Recorded information: Begin
Lemma sealed_secrets_read_back_witness :
  exists stored, seal (Some "key") sample_nonce "smtp.password" "hunter2" = Ok stored /\
    open (Some "key") "smtp.password" stored = Ok "hunter2".
Proof.
  eexists. split; [reflexivity|].
  exact (proj1 (sealed_secrets_read_back (Some "key") sample_nonce "smtp.password" "hunter2" _
    eq_refl eq_refl eq_refl eq_refl)).
Defined.

Lemma master_keys_unambiguous_witness :
  exists key, decode_master_key "AAECAwQFBgcICQoLDA0ODxAREhMUFRYXGBkaGxwdHh8" = Ok key /\ str_len key = 32.
Proof.
  exists "AAECAwQFBgcICQoLDA0ODxAREhMUFRYX". split; [reflexivity|].
  apply (master_keys_unambiguous "AAECAwQFBgcICQoLDA0ODxAREhMUFRYXGBkaGxwdHh8"). reflexivity.
Defined.

Definition sample_columns : SecretColumns.t := {|
  smtp_password := Some (Some "hunter2"); client_secrets := [(1, Some "abc"); (2, None)]; flow_payloads := [("h", "{}")];
  outbox_bodies := [(1, ("hello", None))]; runtime_config := Some "{}"; other_settings := ["handle"]; acme := None;
|}.

Lemma upgrade_keeps_secrets_witness :
  exists c', encrypt_plaintext_secrets (fun _ => sample_nonce) (Some "key") sample_columns = Ok c' /\
    encrypt_plaintext_secrets (fun _ => sample_nonce) (Some "key") c' = Ok c'.
Proof.
  eexists. split; [reflexivity|].
  apply (upgrade_keeps_secrets (fun _ => sample_nonce) "key" sample_columns).
  - reflexivity.
  - repeat constructor.
  - discriminate.
  - reflexivity.
Defined.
Recorded information: End
- _Task item_:
Go through the listing above and repeat all of it exactly.

- _Result of this exercise_:
Lemma sealed_secrets_read_back_witness :
  exists stored, seal (Some "key") sample_nonce "smtp.password" "hunter2" = Ok stored /\
    open (Some "key") "smtp.password" stored = Ok "hunter2".
Proof.
  eexists. split; [reflexivity|].
  exact (proj1 (sealed_secrets_read_back (Some "key") sample_nonce "smtp.password" "hunter2" _
    eq_refl eq_refl eq_refl eq_refl)).
Defined.

Lemma master_keys_unambiguous_witness :
  exists key, decode_master_key "AAECAwQFBgcICQoLDA0ODxAREhMUFRYXGBkaGxwdHh8" = Ok key /\ str_len key = 32.
Proof.
  exists "AAECAwQFBgcICQoLDA0ODxAREhMUFRYX". split; [reflexivity|].
  apply (master_keys_unambiguous "AAECAwQFBgcICQoLDA0ODxAREhMUFRYXGBkaGxwdHh8"). reflexivity.
Defined.

Definition sample_columns : SecretColumns.t := {|
  smtp_password := Some (Some "hunter2"); client_secrets := [(1, Some "abc"); (2, None)]; flow_payloads := [("h", "{}")];
  outbox_bodies := [(1, ("hello", None))]; runtime_config := Some "{}"; other_settings := ["handle"]; acme := None;
|}.

Lemma upgrade_keeps_secrets_witness :
  exists c', encrypt_plaintext_secrets (fun _ => sample_nonce) (Some "key") sample_columns = Ok c' /\
    encrypt_plaintext_secrets (fun _ => sample_nonce) (Some "key") c' = Ok c'.
Proof.
  eexists. split; [reflexivity|].
  apply (upgrade_keeps_secrets (fun _ => sample_nonce) "key" sample_columns).
  - reflexivity.
  - repeat constructor.
  - discriminate.
  - reflexivity.
Defined.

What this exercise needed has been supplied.